Levidrome
In my dreams, there is only the quiet
before goodbye: the whisper of curtains,
the door about to click shut. What’s left
to fill the immaculate heft of your absence:
a cup of coffee dripped empty, a big shoe
loosed of its shape — shoelaces missing.
I used to dial your number to listen to your voice
say, This is Jeannie before that too was disconnected.
When forgetfulness set in, you would keep
asking how I am, if I could play you songs:
Your good girl, your favourite niece. Coming back,
I used to toss your unwrapped presents into the closet,
let your phone calls go unanswered.
I wish I had tried harder to
love you.
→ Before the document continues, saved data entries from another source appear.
(** C10.  Processing a Register request changes no member row.  Processing
    an Unregister request clears the active flag of its member.  Nothing
    but a step of a login handler (its [AddUser]) sets an active flag: not
    the arrival of a login request, not a connection attempt, not a request
    of the coordinator.  So the count and the list of active
    users in the Welcome and in the join message of a Register request are
    those of the rows as the request found them: a member found inactive is
    in neither. *)
Theorem Register_leaves_presence_alone e w w' k l :
  step MaxUsersPerLobby growslice e w = Done w' →
  lobbies w !! k = Some l →
  ∃ l', lobbies w' !! k = Some l' ∧
    (∀ now d i, e = EvRegister now d i → Users l' = Users l) ∧
    (∀ now i c u, e = EvReadError now i → pumps w !! i = Some c →
       client_LobbyID c = k → Users l !! client_Email c = Some u →
       Users l' !! client_Email c =
         Some (mkUser (user_Email u) (user_LobbyID u) (user_JoinedAt u) false now)) ∧
    (∀ email u u', (∀ now i, e ≠ EvLoginStep now i) →
       Users l !! email = Some u → Users l' !! email = Some u' →
       user_IsActive u' = true → user_IsActive u = true) ∧
    (∀ now d i c, e = EvRegister now d i → registerQ w !! i = Some c →
       client_LobbyID c = k →
       let welcome := welcomeMsg MaxUsersPerLobby c (AddClient (client_Email c) c l) now in
       let join := joinMsg MaxUsersPerLobby c l' now in
       welcome ∈ ch_sent (chan_at (chans w') (client_Send c)) ∧
       mkBroadcastMessage k join ∈ broadcastQ w' ∧
       msg_UserCount welcome = GetActiveUserCount l ∧
       msg_UserCount join = GetActiveUserCount l ∧
       ∀ email, email ∈ msg_UserList welcome ∨ email ∈ msg_UserList join →
         ∃ u, Users l !! email = Some u ∧ user_IsActive u = true).
Proof.
  intros Hst Hk. pose proof (step_registry _ _ _ _ _ Hst) as Hreg.
  destruct (registry_step_lookup _ _ _ _ _ _ Hreg Hk) as (l' & Hk' & Hl').
  exists l'. split; [done|]. split; [|split; [|split]].
  - intros now d i ->. destruct Hl' as [->|Hl']; [done|].
    inversion Hl' as [| ? ? ? c ? Hi Hc | |? ? ? Hne]; subst.
    + by destruct (registered_frame MaxUsersPerLobby c l) as (_ & -> & _).
    + by destruct (Hne now d i).
  - intros now i c u -> Hi Hc Hu. revert Hst. cbn [step]. rewrite Hi. cbn [Run].
    rewrite (handleUnregister_Some _ _ _ _ l) by (by rewrite Hc).
    destruct (chan_close _ _) as [h| |]; cbn [obind]; try done.
    intros [= <-]. cbn [lobbies] in Hk'. rewrite Hc, lookup_insert_eq in Hk'.
    injection Hk' as <-. rewrite unregistered_lookup, decide_True by done.
    by rewrite Hu.
  - intros email u u' Hne Hu Hu' Hact. destruct Hl' as [->|Hl']; [congruence|].
    by eapply lobby_step_active.
  - intros now d i c -> Hi Hc welcome join.
    rewrite <- Hc in Hk.
    destruct (step_EvRegister _ _ _ _ _ _ _ _ _ Hst Hi Hk) as [Hreg' Hlob].
    rewrite <- Hc in Hk'. rewrite Hlob, lookup_insert_eq in Hk'. injection Hk' as <-.
    apply (handleRegister_Done _ _ _ _ _ _ l) in Hreg'
      as (h1 & Hs1 & Hs2 & _ & _ & _ & _ & _ & _ & _ & Hbq & _); [|done].
    apply chan_send_Done in Hs1 as (_ & _ & Hsent1 & _).
    apply send_all_Done in Hs2 as (_ & _ & Hsent2 & _).
    cbn [chans set_registerQ] in *.
    destruct (registered_frame MaxUsersPerLobby c l) as (_ & Hus & _).
    destruct (active_Users l _ Hus) as [Hcount Hlist].
    repeat split.
    + rewrite Hsent2, Hsent1. rewrite !elem_of_app, list_elem_of_singleton. auto.
    + rewrite Hbq. cbn [broadcastQ set_registerQ]. rewrite elem_of_app, list_elem_of_singleton.
      right. by rewrite Hc.
    + done.
    + intros email. subst welcome join. cbn [msg_UserList welcomeMsg joinMsg].
      rewrite Hlist.
      assert (GetActiveUserList (AddClient (client_Email c) c l) = GetActiveUserList l)
        as -> by done.
      intros [Hin|Hin]; by apply elem_of_GetActiveUserList.
Qed.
In the still nights,
I compose apologies, pretend like
my words hang in the air like guitar chords
fading to a reverberation.
Fading to a reverberation,
my words hang in the air like guitar chords.
I compose apologies, pretend like
I love you. In the still nights,
I wish I had tried harder to
let your phone calls go unanswered.
I used to toss your unwrapped presents into the closet:
your good girl, your favourite niece. Coming back,
asking how I am, if I could play you songs—
when forgetfulness set in, you would keep
saying, This is Jeannie, before that too was disconnected.
I used to dial your number to listen to your voice
loosed of its shape, shoelaces missing.
A cup of coffee dripped empty, a big shoe
to fill the immaculate heft of your absence.
The door about to click shut, what’s left
before goodbye: the whisper of curtains?
In my dreams, there is only the quiet.